Let n be a postive integer greater than 1. Show that n can be written as a sum of at least 2 consecutive postive integers if and only if n is not a power of 2.
First, we'll show that if n is not a power of 2, then it can be written as a sum of at least 2 consecutive positive integers.
If n is an odd number, say n = 2k + 1, then n = k + (k+1), and since n is at least 3, k is at least 1, and we have written n as a sum of 2 consecutive positive integers.
If n is an even number, but not a power of 2, then it has an odd factor, so we can write n as 2ks, where s is an odd number greater than or equal to 3. Let s = 2r + 1. Then:
n = (2k - r) + (2k - r + 1) + ... + (2k + r - 1) + (2k + r)
In the decomposition above, there may be negative or zero terms. But note that:
(2k + r) - (r - 2k) = 2k+1 > 1
So if there are negative terms, then for each one there is a corresponding positive terms, plus there are at least 2k+1 postive terms left over. Hence we can just remove any zero term, and pairs of matching positive and negative terms, and we're left with n as the sum of at least two consecutive positive integers.

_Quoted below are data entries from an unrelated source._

(** X9: in a run that does not abort, the values delivered and the credit
    still outstanding add up to the batch and one refill for every call of
    [request] after the first; so [request] is called once only as long as
    fewer than [batch - batch / 2 + 1] values have arrived. *)
Theorem deliveries_counted_by_refills (T : Type) (NDEBUG : bool)
    (cls : derived) (k : script T) (batch : Z) (r : outcome unit) (o : Base)
    (tr : list (event T)) :
  is_adapter cls = true ->
  0 < batch -> batch <= INT64_MAX ->
  producer_run k = true -> next_returns k = true ->
  run NDEBUG cls k (Base_new batch) = (r, o, tr) ->
  r <> Aborted ->
  count is_onNextImpl tr + pending_ o
  = batch + least_refill batch * (count is_request tr - 1)
  /\ (count is_onNextImpl tr < least_refill batch -> count is_request tr = 1).
Proof.
  intros Ha Hb1 Hb2 Hp Hn Hrun Hr.
  pose proof (producer_run_refills T batch Hb1 Hb2 NDEBUG cls k Ha Hp Hn) as H.
  pose proof (producer_run_credit T batch Hb1 Hb2 NDEBUG cls k Ha Hp Hn) as C.
  rewrite Hrun in H, C.
  destruct H as [[-> _]|(tr' & -> & H)]; [exfalso; apply Hr; reflexivity|].
  destruct C as [C _]. specialize (C Hr). destruct C as [[_ W] C].
  cbn [pending_ Base_new] in C.
  pose proof (even_refills_granted batch tr' H) as G.
  pose proof (count_nonneg is_request tr') as N.
  pose proof (half_bounds batch Hb1) as Hh.
  rewrite !granted_cons, !delivered_cons in C. cbn [is_onNextImpl] in C.
  rewrite !count_cons. cbn [is_request is_onNextImpl].
  unfold least_refill in *.
  split; [lia|]. intros Hd.
  assert (E : count is_request tr' = 0 \/ 1 <= count is_request tr') by lia.
  destruct E as [E|E]; [lia|]. exfalso.
  assert (batch - batch ÷ 2 + 1
          <= (batch - batch ÷ 2 + 1) * count is_request tr') by nia.
  lia.
Qed.
Lemma stream_clock_free (now now' : clock) (ms : list raw_match)
    (tick tick' : nat) :
  map timeless (fst (process_data now true ms tick)) =
  map timeless (fst (process_data now' true ms tick')) /\
  snd (process_data now true ms tick) = snd (process_data now' true ms tick').
Proof.
  revert tick tick'. induction ms as [| m ms IH]; intros tick tick'.
  - split; reflexivity.
  - cbn [process_data].
    pose proof (process_match_clock_free now now' m tick tick') as R.
    destruct (process_match now true m tick) as [[[r |] t1] | e];
      destruct (process_match now' true m tick') as [[[r' |] t1'] | e'];
      try contradiction.
    + destruct (IH t1 t1') as [F S].
      destruct (process_data now true ms t1) as [rs e1].
      destruct (process_data now' true ms t1') as [rs' e1'].
      cbn [fst snd map] in *. split; [now rewrite R, F | exact S].
    + apply IH.
    + subst e'. split; reflexivity.
Qed.

(** X9. With started matches included, the clock decides nothing but the
    hours to start: under any two clocks the stream holds the same records
    in the same order, up to that one field, and ends with the same
    exception or with none. *)
Theorem clock_only_sets_hours (now now' : clock) (ms : list raw_match)
    (tick tick' : nat) :
  map timeless (fst (process_data now true ms tick)) =
  map timeless (fst (process_data now' true ms tick')) /\
  snd (process_data now true ms tick) = snd (process_data now' true ms tick').
Proof. apply stream_clock_free. Qed.

End ClockFree.

(** * The detector and the exact implied odds *)

Section Detector.

Local Open Scope Q_scope.

Lemma flt_fle_trans (a b c : float) :
  flt a b = true -> fle b c = true -> flt a c = true.
Proof. intros H1 H2. float_order. Qed.

Lemma threshold_antitone (c c' : float) :
  fle c c' = true -> fle (fsub (FFin 1) c') (fsub (FFin 1) c) = true.
Proof.
  intros H. destruct c as [x | [|] |], c' as [y | [|] |];
    try discriminate; try reflexivity.
  - rewrite !fsub_fin. apply round64_mono. rewrite !Qred_correct.
    apply fle_fin in H. lra.
  - cbn [fsub fneg fadd negb].
    pose proof (round64_not_nan (1 + Qred (- x))) as N.
    destruct (round64 (1 + Qred (- x))) as [z | [|] |]; try reflexivity; discriminate.
  - cbn [fsub fneg fadd negb].
    pose proof (round64_not_nan (1 + Qred (- y))) as N.
    destruct (round64 (1 + Qred (- y))) as [z | [|] |]; try reflexivity; discriminate.
Qed.

(** X10. A higher cutoff flags fewer matches: whatever is flagged under a
    cutoff is flagged under every lower one. The threshold [1 - cutoff] is
    rounded, and the rounding keeps the order. *)
Theorem higher_cutoff_flags_fewer (cutoff cutoff' : float) (ms : list normalized) :
  fle cutoff cutoff' = true ->
  incl (opportunities cutoff' ms) (opportunities cutoff ms).
Proof.
  intros H m Hin. unfold opportunities in *.
  apply filter_In in Hin as [I Q]. apply filter_In. split; [exact I |].
  unfold qualifies in *. apply andb_true_iff in Q as [Q1 Q2].
  rewrite Q1. cbn [andb].
  apply flt_fle_trans with (fsub (FFin 1) cutoff'); [exact Q2 |].
  now apply threshold_antitone.
Qed.

Lemma sumQ_close (k : nat) (f : string * float -> Q) (l : list (string * float))
    (l' : list float) :
  Forall2 (fun a b => close k (f a) (fval b)) l l' ->
  close k (sumQ (map f l)) (sumQ (map fval l')).
Proof.
  induction 1 as [| a b l l' Hab _ IH].
  - change (sumQ (map f [])) with 0. change (sumQ (map fval [])) with 0.
    unfold close. split; lra.
  - change (sumQ (map f (a :: l))) with (f a + sumQ (map f l)).
    change (sumQ (map fval (b :: l'))) with (fval b + sumQ (map fval l')).
    now apply close_add.
Qed.

Lemma implied_sum_values (best : odds_map) :
  implied_sum best = sumQ (map (fun d : string * float => / fval (snd d)) (values best)).
Proof. unfold implied_sum, values. now rewrite map_map. Qed.

Lemma implied_sum_pos (best : odds_map) :
  bounded_prices best -> best <> [] -> 0 < implied_sum best.
Proof.
  intros Hb Hne. unfold implied_sum.
  assert (H : forall l : odds_map,
            (forall e, In e l -> 0 < / fval (snd (snd e))) -> l <> [] ->
            0 < sumQ (map (fun e : string * (string * float) => / fval (snd (snd e))) l)).
  { induction l as [| e l IH]; intros P N; [congruence |].
    change (sumQ (map (fun e : string * (string * float) => / fval (snd (snd e))) (e :: l)))
      with (/ fval (snd (snd e)) +
            sumQ (map (fun e : string * (string * float) => / fval (snd (snd e))) l)).
    pose proof (P e (or_introl eq_refl)) as Pe.
    destruct l as [| e' l'].
    - change (sumQ (map (fun e : string * (string * float) => / fval (snd (snd e))) []))
        with 0. lra.
    - assert (0 < sumQ (map (fun e : string * (string * float) => / fval (snd (snd e)))
                            (e' :: l'))).
      { apply IH; [| discriminate]. intros x Hx. apply P. now right. }
      lra. }
  apply H; [| exact Hne].
  intros [n [t p]] Hin. destruct (Hb n t p Hin) as (q & -> & Q1 & _).
  cbn [snd fval]. pose proof (pow2_pos (- price_exp)). apply Qinv_lt_0_compat. lra.
Qed.

(** the float the normalizer computes for the implied odds, against their
    exact value *)
Lemma total_implied_close (best : odds_map) :
  best <> [] ->
  bounded_prices best ->
  (Z.of_nat (List.length best) <= 2 ^ 52)%Z ->
  exists W, total_implied best = Ok (FFin W) /\
            close (S (List.length best)) (implied_sum best) W /\
            pow2 (- price_exp - 1) <= W.
Proof.
  intros Hne Hb Hn. unfold total_implied.
  destruct (mapM_total_rel
              (fun data : string * float => fdiv (FFin 1) (snd data))
              (fun data y => fin_within (- price_exp) price_exp y /\
                             close 1 (/ fval (snd data)) (fval y))
              (values best)) as (inv & E & F).
  { intros [t p] Hin. unfold values in Hin. apply in_map_iff in Hin.
    destruct Hin as ([n [t' p']] & Ex & Hin). cbn [snd] in Ex. inversion Ex; subst.
    destruct (Hb n t p Hin) as (q & -> & Q1 & Q2). cbn [snd fval].
    destruct (fdiv_within 1 q 0 0 _ _ (Qle_refl _) (Qle_refl _) Q1 Q2
                ltac:(unfold price_exp; lia) ltac:(unfold price_exp; lia))
      as (y & Ey & Y1 & Y2 & Yc).
    exists (FFin y). split; [exact Ey |]. split.
    - exists y. split; [reflexivity |].
      replace (0 - price_exp)%Z with (- price_exp)%Z in Y1 by lia.
      replace (0 - - price_exp)%Z with price_exp in Y2 by lia. auto.
    - cbn [fval]. unfold close in *. unfold Qdiv in Yc.
      rewrite Qmult_1_l in Yc. exact Yc. }
  rewrite E. cbn [bind].
  assert (Lw : List.length inv = List.length best).
  { rewrite <- (Forall2_length F). unfold values. apply length_map. }
  assert (Hw : Forall (fin_within (- price_exp) price_exp) inv).
  { eapply Forall2_Forall_r; [| exact F]. now intros a b [H _]. }
  assert (Hwne : inv <> []).
  { destruct inv; [destruct best; [congruence | discriminate Lw] | discriminate]. }
  destruct (sum_close inv Hw Hwne) as (W & EW & CW & W1 & _).
  { now rewrite Lw. }
  exists W. split; [now rewrite EW |]. split; [| exact W1].
  rewrite Lw in CW. rewrite implied_sum_values.
  change (S (List.length best)) with (1 + List.length best)%nat.
  apply close_trans with (sumQ (map fval inv)); [| exact CW].
  apply sumQ_close. eapply Forall2_impl; [| exact F]. now intros a b [_ H].
Qed.

Lemma of_nat_succ_Q (n : nat) :
  inject_Z (Z.of_nat (S n)) == inject_Z (Z.of_nat n) + 1.
Proof. rewrite Nat2Z.inj_succ. unfold Z.succ. now rewrite inject_Z_plus. Qed.

Lemma count_times_u (n : nat) :
  (Z.of_nat n <= 2 ^ 52)%Z ->
  0 <= inject_Z (Z.of_nat n) /\ inject_Z (Z.of_nat n) * u <= 1 # 2.
Proof.
  intros H. split.
  - change 0 with (inject_Z 0). rewrite <- Zle_Qle. lia.
  - assert (E : inject_Z (2 ^ 52) * u == 1 # 2) by reflexivity.
    rewrite Zle_Qle in H. pose proof u_bounds as [U0 _]. nra.
Qed.

Lemma round64_pow2 (e : Z) :
  (-1074 <= e <= 1023)%Z -> exists y, round64 (pow2 e) = FFin y /\ y == pow2 e.
Proof.
  intros He. apply round64_exact; [| apply pow2_le; lia].
  exists 1%Z, e. split; [| lia]. change (inject_Z 1) with 1. ring.
Qed.

(** X11. A flagged match is a sure bet in exact arithmetic, as soon as the
    cutoff covers the rounding of the implied odds: for a record whose
    total implied odds were computed from its best odds, with [n] outcomes
    at prices from 2^-400 to 2^400 and a cutoff of at least [(n + 2) * 2^-53],
    the reciprocals of the best prices add up to less than 1. *)
Theorem flagged_is_sure_bet (c : Q) (r : normalized) :
  total_implied (best_odds r) = Ok (total_implied_odds r) ->
  bounded_prices (best_odds r) ->
  (Z.of_nat (List.length (best_odds r)) <= 2 ^ 52)%Z ->
  (inject_Z (Z.of_nat (List.length (best_odds r))) + 2) * u <= c ->
  qualifies (FFin c) r = true ->
  implied_sum (best_odds r) < 1.
Proof.
  intros Et Hb Hn Hc Hq. unfold qualifies in Hq.
  apply andb_true_iff in Hq as [Q1 Q2].
  destruct (best_odds r) as [| e0 best0] eqn:Eb.
  { cbn in Et. inversion Et as [E0]. rewrite <- E0 in Q1. discriminate. }
  rewrite <- Eb in *.
  assert (Hne : best_odds r <> []) by (rewrite Eb; discriminate).
  destruct (total_implied_close (best_odds r) Hne Hb Hn) as (W & EW & [C1 _] & W1).
  rewrite EW in Et. inversion Et as [E0]. rewrite <- E0 in Q2. clear Q1 E0 Et.
  set (n := List.length (best_odds r)) in *.
  destruct (count_times_u n Hn) as [N0 N1].
  pose proof u_bounds as [U0 U1].
  pose proof (implied_sum_pos (best_odds r) Hb Hne) as S0.
  pose proof (rpow_bernoulli (S n)) as B. rewrite of_nat_succ_Q in B.
  set (N := inject_Z (Z.of_nat n)) in *.
  set (Sm := implied_sum (best_odds r)) in *.
  assert (C0 : 0 < c) by nra.
  rewrite fsub_fin in Q2.
  assert (Hx : 1 + Qred (- c) == 1 - c) by (rewrite Qred_correct; ring).
  rewrite (round64_comp _ _ Hx) in Q2.
  assert (P : pow2 (- price_exp - 1) < pow2 (- price_exp)) by (apply pow2_lt; lia).
  destruct (Qlt_le_dec (1 - c) (pow2 (- price_exp - 1))) as [Small | Big].
  - (* the threshold is below every sum of reciprocals *)
    exfalso.
    destruct (round64_pow2 (- price_exp - 1) ltac:(unfold price_exp; lia)) as (y & Ey & Yq).
    pose proof (round64_mono (1 - c) (pow2 (- price_exp - 1)) ltac:(lra)) as M.
    rewrite Ey in M.
    pose proof (flt_fle_trans _ _ _ Q2 M) as L. cbn [flt] in L.
    apply negb_true_iff, Qle_bool_false in L. lra.
  - destruct (round64_bounds (1 - c) (- price_exp - 1) 0 Big
                ltac:(change (pow2 0) with 1; lra)
                ltac:(unfold price_exp; lia) ltac:(lia))
      as (y & Ey & _ & _ & Yr).
    destruct (Yr ltac:(unfold emin, price_exp; lia)) as [_ Y2].
    rewrite Ey in Q2. cbn [flt] in Q2.
    apply negb_true_iff, Qle_bool_false in Q2.
    assert (D0 : 0 < 1 - (N + 1) * u) by nra.
    assert (L1 : Sm * (1 - (N + 1) * u) <= W).
    { apply Qle_trans with (Sm * rpow (S n)); [| exact C1]. nra. }
    assert (L2 : (1 - c) * (1 + u) <= 1 - (N + 1) * u) by nra.
    assert (L3 : Sm * (1 - (N + 1) * u) < 1 * (1 - (N + 1) * u)) by lra.
    apply Qmult_lt_r in L3; [exact L3 | exact D0].
Qed.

To finish the proof, we must show that if n can be written as a sum of consecutive integers, then it is not a power of 2. Let:
n = a + (a+1) + (a+2) + ... + (a+t)
where t > 0. This can be rewritten as:
n = (t+1)a + t(t+1)/2 = (t+1)(2a + t)/2
If t is even, then n is a multiple of t+1, which is odd, so n cannot be a power of 2. If t is odd, then 2 divides evenly into t+1, so n is a multiple of 2a+t, which is odd, so again n cannot be a power of 2.